The data START

Definition getEvapRates (sp : SWMM_Project) (theta upperDepth : float)
    : SWMM_Project :=
  (* no GW evaporation when infiltration is occurring *)
  let sp := gwtr_wr UpperEvap 0 sp in
  let sp := gwtr_wr LowerEvap 0 sp in
  if 0 <? Infil (GwaterShared sp) then sp else
  (* get monthly-adjusted upper zone evap fraction *)
  let upperFrac := upperEvapFrac (A (GwaterShared sp)) in
  let f := 1 in
  let p := upperEvapPat (A (GwaterShared sp)) in
  let f :=
    if (0 <=? p)%Z then
      let month := datetime_monthOfYear (getDateTime (NewRunoffTime sp)) in
      factor (Pattern sp !!! Z.to_nat p) !!! Z.to_nat (month - 1)
    else f in
  let upperFrac := upperFrac * f in
  (* upper zone evaporation requires that soil moisture be above the
     wilting point *)
  let sp :=
    if wiltingPoint (A (GwaterShared sp)) <? theta then
      let sp := gwtr_wr UpperEvap (upperFrac * MaxEvap (GwaterShared sp)) sp in
      gwtr_wr UpperEvap
        (MIN (UpperEvap (GwaterShared sp)) (AvailEvap (GwaterShared sp))) sp
    else sp in
  (* check if lower zone evaporation is possible *)
  if 0 <? lowerEvapDepth (A (GwaterShared sp)) then
    let lowerFrac := (lowerEvapDepth (A (GwaterShared sp)) - upperDepth) /
                     lowerEvapDepth (A (GwaterShared sp)) in
    let lowerFrac := MAX 0 lowerFrac in
    let lowerFrac := MIN lowerFrac 1 in
    let sp := gwtr_wr LowerEvap
                (lowerFrac * (1 - upperFrac) * MaxEvap (GwaterShared sp))
                sp in
    gwtr_wr LowerEvap
      (MIN (LowerEvap (GwaterShared sp))
           (AvailEvap (GwaterShared sp) - UpperEvap (GwaterShared sp)))
      sp
  else sp.

End Functions.

(** The soil of the spec's scenario. *)
Definition testAquifer : TAquifer := {|
  porosity := 0.43;
  wiltingPoint := 0.09;
  fieldCapacity := 0.20;
  conductivity := 0.5 / 43200;
  conductSlope := 10;
  tensionSlope := 15;
  upperEvapFrac := 0.35;
  lowerEvapDepth := 14;
  lowerLossCoeff := 0.002 / 43200;
  aq_bottomElev := 0;
  aq_waterTableElev := 2;
  aq_upperMoisture := 0.25;
  upperEvapPat := (-1)%Z
|}.

(** A project of one subcatchment whose groundwater object has the bottom
    elevation [bottom], the surface 6 ft above it, and the state [th],
    [depth]; the lateral flow is [flow] and the infiltration capacity
    0.5. *)
Definition testProject (bottom th depth flow : float) : SWMM_Project := {|
  Subcatch :=
    [ {| groundwater := Some {|
           aquifer := 0; node := 0; surfElev := bottom + 6;
           a1 := 0; b1 := 0; a2 := 0; b2 := 0; a3 := 0; fixedDepth := 0;
           nodeElev := -1e10; bottomElev := bottom;
           waterTableElev := bottom + 2; upperMoisture := 0.25;
           theta := th; lowerDepth := depth; oldFlow := flow;
           newFlow := flow; evapLoss := 0; maxInfilVol := 0.5 |} |} ];
  Aquifer := [testAquifer];
  Pattern := [];
  NewRunoffTime := 0;
  GwaterShared := Build_TGwaterShared testAquifer 0 0 0 0 0
|}.

(** The shared variables as lines 497 to 506 leave them for an evaporation
    rate of 0.0000005 ft/s, a pervious fraction of 1, and a surface
    evaporation volume of 0.7 ft3 over one acre in 300 s. *)
Definition testEvap : SWMM_Project :=
  let evap := 0.7 / 43560 / 300 in
  let maxEvap := 0.0000005 * 1 in
  (testProject 0 0.25 4 0)
    <| GwaterShared :=
         Build_TGwaterShared testAquifer 0 maxEvap (MAX (maxEvap - evap) 0)
           0 0 |>.

End Binary64.

(* ------------------------------------------------------------------ *)
(** ** Comparisons, [MIN] and [MAX] *)

Lemma Qleb_true x y : Qleb x y = true <-> x <= y.
Proof. apply Qle_bool_iff. Qed.

Lemma Qleb_false x y : Qleb x y = false <-> y < x.
Proof.
  unfold Qleb. rewrite <- not_true_iff_false, Qle_bool_iff.
  split; [apply Qnot_le_lt | apply Qlt_not_le].
Qed.

Lemma Qgeb_true x y : Qgeb x y = true <-> y <= x.
Proof. apply Qleb_true. Qed.

Lemma Qgeb_false x y : Qgeb x y = false <-> x < y.
Proof. apply Qleb_false. Qed.

Lemma Qltb_true x y : Qltb x y = true <-> x < y.
Proof. unfold Qltb. rewrite negb_true_iff. apply Qleb_false. Qed.

Lemma Qltb_false x y : Qltb x y = false <-> y <= x.
Proof. unfold Qltb. rewrite negb_false_iff. apply Qleb_true. Qed.

Lemma Qgtb_true x y : Qgtb x y = true <-> y < x.
Proof. unfold Qgtb. rewrite negb_true_iff. apply Qleb_false. Qed.

Lemma Qgtb_false x y : Qgtb x y = false <-> x <= y.
Proof. unfold Qgtb. rewrite negb_false_iff. apply Qleb_true. Qed.

Lemma Qeqb_true x y : Qeqb x y = true <-> x == y.
Proof. apply Qeq_bool_iff. Qed.

Lemma Qeqb_false x y : Qeqb x y = false <-> ~ x == y.
Proof.
  unfold Qeqb. rewrite <- not_true_iff_false, Qeq_bool_iff. tauto.
Qed.

Lemma Qneb_true x y : Qneb x y = true <-> ~ x == y.
Proof. unfold Qneb. rewrite negb_true_iff. apply Qeqb_false. Qed.

Lemma Qneb_false x y : Qneb x y = false <-> x == y.
Proof. unfold Qneb. rewrite negb_false_iff. apply Qeqb_true. Qed.

(** Case analysis on a comparison of the goal whose operands hold no
    conditional (so that inner tests are decided before outer ones); the
    outcome is left as an order hypothesis. *)
Ltac no_if t :=
  lazymatch t with
  | context [if _ then _ else _] => fail
  | _ => idtac
  end.

Ltac qcase_on c lem_true lem_false :=
  let H := fresh "Hc" in
  destruct c eqn:H; [apply lem_true in H | apply lem_false in H].

Ltac qcase :=
  match goal with
  | |- context [Qleb ?x ?y] =>
    no_if x; no_if y; qcase_on (Qleb x y) Qleb_true Qleb_false
  | |- context [Qgeb ?x ?y] =>
    no_if x; no_if y; qcase_on (Qgeb x y) Qgeb_true Qgeb_false
  | |- context [Qltb ?x ?y] =>
    no_if x; no_if y; qcase_on (Qltb x y) Qltb_true Qltb_false
  | |- context [Qgtb ?x ?y] =>
    no_if x; no_if y; qcase_on (Qgtb x y) Qgtb_true Qgtb_false
  | |- context [Qeqb ?x ?y] =>
    no_if x; no_if y; qcase_on (Qeqb x y) Qeqb_true Qeqb_false
  | |- context [Qneb ?x ?y] =>
    no_if x; no_if y; qcase_on (Qneb x y) Qneb_true Qneb_false
  end.

Lemma MIN_spec x y : (x <= y /\ MIN x y = x) \/ (y < x /\ MIN x y = y).
Proof. unfold MIN. qcase; auto. Qed.

Lemma MAX_spec x y : (y <= x /\ MAX x y = x) \/ (x < y /\ MAX x y = y).
Proof. unfold MAX. qcase; auto. Qed.

Lemma MIN_le_l x y : MIN x y <= x.
Proof. destruct (MIN_spec x y) as [[? ->]|[? ->]]; lra. Qed.

Lemma MIN_le_r x y : MIN x y <= y.
Proof. destruct (MIN_spec x y) as [[? ->]|[? ->]]; lra. Qed.

Lemma MAX_ge_l x y : x <= MAX x y.
Proof. destruct (MAX_spec x y) as [[? ->]|[? ->]]; lra. Qed.

Lemma MAX_ge_r x y : y <= MAX x y.
Proof. destruct (MAX_spec x y) as [[? ->]|[? ->]]; lra. Qed.

Section Properties.

Context {E : Externs} {O : OdeSolver}.

(* ------------------------------------------------------------------ *)
(** ** Stores into a groundwater object *)

Lemma gw_wr_groundwater {T : Type} (f : TGroundwater -> T) `{!Setter f}
    (v : T) (sp : SWMM_Project) (j : nat) :
  groundwater (Subcatch (gw_wr j f v sp) !!! j) =
  (fun g => g <| f := v |>) <$> groundwater (Subcatch sp !!! j).
Proof.
  unfold gw_wr. cbn. rewrite list_lookup_total_alter.
  case_decide as Hd; [reflexivity|].
  assert (Hlen : (length (Subcatch sp) <= j)%nat).
  { destruct (decide (j < length (Subcatch sp))%nat); [tauto | lia]. }
  rewrite list_lookup_total_alt, (lookup_ge_None_2 _ _ Hlen). reflexivity.
Qed.

Lemma gw_wr_gwobj {T : Type} (f : TGroundwater -> T) `{!Setter f}
    (v : T) (sp : SWMM_Project) (j : nat) (g : TGroundwater) :
  groundwater (Subcatch sp !!! j) = Some g ->
  groundwater (Subcatch (gw_wr j f v sp) !!! j) = Some (g <| f := v |>) /\
  gwobj (gw_wr j f v sp) j = g <| f := v |>.
Proof.
  intros Hg. unfold gwobj. rewrite gw_wr_groundwater, Hg. split; reflexivity.
Qed.

Lemma gwobj_of (sp : SWMM_Project) (j : nat) (gw : TGroundwater) :
  groundwater (Subcatch sp !!! j) = Some gw -> gwobj sp j = gw.
Proof. intros H. unfold gwobj. rewrite H. reflexivity. Qed.

Lemma gw_ptr_some (sp : SWMM_Project) (j : nat) (gw : TGroundwater) :
  groundwater (Subcatch sp !!! j) = Some gw -> gw_ptr sp j = Some j.
Proof. intros H. unfold gw_ptr. rewrite H. reflexivity. Qed.

Lemma GWobj_eq (s : SWMM_Project) (j : nat) (gw : TGroundwater) :
  GW (gwtr s) = Some j -> groundwater (Subcatch s !!! j) = Some gw ->
  GWobj s = gw.
Proof. intros H1 H2. unfold GWobj, gwobj. rewrite H1, H2. reflexivity. Qed.

(** A store through [gwtr->GW] changes one field of the object and nothing
    of the scratch record or of the two sinks. *)
Lemma GW_wr_spec {T : Type} (f : TGroundwater -> T) `{!Setter f} (v : T)
    (s : SWMM_Project) (j : nat) (gw : TGroundwater) :
  GW (gwtr s) = Some j -> groundwater (Subcatch s !!! j) = Some gw ->
  let s' := GW_wr f v s in
  gwtr s' = gwtr s /\
  groundwater (Subcatch s' !!! j) = Some (gw <| f := v |>) /\
  GwaterTotalsLog s' = GwaterTotalsLog s /\
  GwaterStatsLog s' = GwaterStatsLog s.
Proof.
  intros H1 H2 s'. subst s'. unfold GW_wr. rewrite H1.
  destruct (gw_wr_gwobj f v s j gw H2) as [H3 _].
  repeat split; try reflexivity. exact H3.
Qed.

(* ------------------------------------------------------------------ *)
(** ** Snapshot and restore *)

Lemma gwater_setState_stored (sp : SWMM_Project) (j : nat)
    (gw : TGroundwater) (x0 x1 x2 x3 : Q) :
  groundwater (Subcatch sp !!! j) = Some gw ->
  exists gw',
    groundwater (Subcatch (gwater_setState sp j (x0, x1, x2, x3)) !!! j)
    = Some gw' /\
    theta gw' = x0 /\ lowerDepth gw' = x1 - bottomElev gw /\
    bottomElev gw' = bottomElev gw /\
    maxInfilVol gw' = (if Qneb x3 MISSING then x3 else maxInfilVol gw).
Proof.
  intros Hg. unfold gwater_setState. rewrite Hg. cbv zeta.
  destruct (gw_wr_gwobj theta x0 sp j gw Hg) as [H1 H1'].
  rewrite H1'.
  destruct (gw_wr_gwobj lowerDepth (x1 - bottomElev (gw <| theta := x0 |>))
              _ j _ H1) as [H2 _].
  destruct (gw_wr_gwobj oldFlow x2 _ j _ H2) as [H3 _].
  destruct (Qneb x3 MISSING).
  - destruct (gw_wr_gwobj maxInfilVol x3 _ j _ H3) as [H4 _].
    eexists. split; [exact H4|]. cbn. repeat split; reflexivity.
  - eexists. split; [exact H3|]. cbn. repeat split; reflexivity.
Qed.

(** C1, as the code has it.  A snapshot [x] is taken with
    [gwater_getState] in one state of a subcatchment with groundwater and
    restored with [gwater_setState] in any state of it.  The restore stores
    theta as it is in [x], the maximum infiltration capacity as it is in [x]
    unless that element is [MISSING], and the lower depth x[1] - bottomElev;
    the snapshot taken after the restore returns that theta, that capacity,
    and the elevation bottomElev + (x[1] - bottomElev), the expression the
    code evaluates, which is x[1] up to the rounding of the two operations.
    A restore whose fourth element is [MISSING] leaves the stored capacity
    as it was.  Nothing is stated of the third element. *)
Theorem gwater_setState_getState (sp sp0 : SWMM_Project) (j : nat)
    (gw gw0 : TGroundwater) :
  groundwater (Subcatch sp !!! j) = Some gw ->
  groundwater (Subcatch sp0 !!! j) = Some gw0 ->
  let x := (theta gw, bottomElev gw + lowerDepth gw, newFlow gw,
            maxInfilVol gw) in
  let sp' := gwater_setState sp0 j x in
  gwater_getState sp j = Some x /\
  (exists gw' x',
     groundwater (Subcatch sp' !!! j) = Some gw' /\
     theta gw' = theta gw /\
     lowerDepth gw' = bottomElev gw + lowerDepth gw - bottomElev gw0 /\
     maxInfilVol gw'
     = (if Qneb (maxInfilVol gw) MISSING then maxInfilVol gw
        else maxInfilVol gw0) /\
     gwater_getState sp' j = Some x' /\
     fst (fst (fst x')) = theta gw /\
     snd (fst (fst x'))
     = bottomElev gw0 + (bottomElev gw + lowerDepth gw - bottomElev gw0) /\
     snd x' = maxInfilVol gw') /\
  (forall x0 x1 x2 x3, x3 == MISSING ->
     maxInfilVol (gwobj (gwater_setState sp0 j (x0, x1, x2, x3)) j)
     = maxInfilVol gw0).
Proof.
  intros Hg Hg0 x sp'. subst sp' x.
  split; [unfold gwater_getState; rewrite Hg; reflexivity|]. split.
  - destruct (gwater_setState_stored sp0 j gw0 (theta gw)
                (bottomElev gw + lowerDepth gw) (newFlow gw) (maxInfilVol gw)
                Hg0) as (gw' & Hgw' & Ht & Hl & Hb & Hm).
    exists gw'. eexists. split; [exact Hgw'|]. split; [exact Ht|].
    split; [exact Hl|]. split; [exact Hm|].
    split; [unfold gwater_getState; rewrite Hgw'; reflexivity|].
    cbn [fst snd]. rewrite Hb, Hl.
    split; [exact Ht|]. split; reflexivity.
  - intros x0 x1 x2 x3 Hx.
    destruct (gwater_setState_stored sp0 j gw0 x0 x1 x2 x3 Hg0)
      as (gw' & Hgw' & _ & _ & _ & Hm).
    rewrite (gwobj_of _ _ _ Hgw'), Hm.
    apply Qneb_false in Hx. rewrite Hx. reflexivity.
Qed.

(* ------------------------------------------------------------------ *)
(** ** Stored volume *)

Lemma gwater_getVolume_of (sp : SWMM_Project) (j : nat) (gw : TGroundwater) :
  groundwater (Subcatch sp !!! j) = Some gw ->
  gwater_getVolume sp j
  = (surfElev gw - bottomElev gw - lowerDepth gw) * theta gw
    + lowerDepth gw * porosity (Aquifer sp !!! aquifer gw).
Proof. intros Hg. unfold gwater_getVolume. rewrite Hg. reflexivity. Qed.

The data END

• **Work order**
Show a copy of each line from the data that includes the word "split".

• **Solution to this problem**
  split; [apply Qnot_le_lt | apply Qlt_not_le].
  intros Hg. unfold gwobj. rewrite gw_wr_groundwater, Hg. split; reflexivity.
  repeat split; try reflexivity. exact H3.
    eexists. split; [exact H4|]. cbn. repeat split; reflexivity.
  - eexists. split; [exact H3|]. cbn. repeat split; reflexivity.
  split; [unfold gwater_getState; rewrite Hg; reflexivity|]. split.
    exists gw'. eexists. split; [exact Hgw'|]. split; [exact Ht|].
    split; [exact Hl|]. split; [exact Hm|].
    split; [unfold gwater_getState; rewrite Hgw'; reflexivity|].
    split; [exact Ht|]. split; reflexivity.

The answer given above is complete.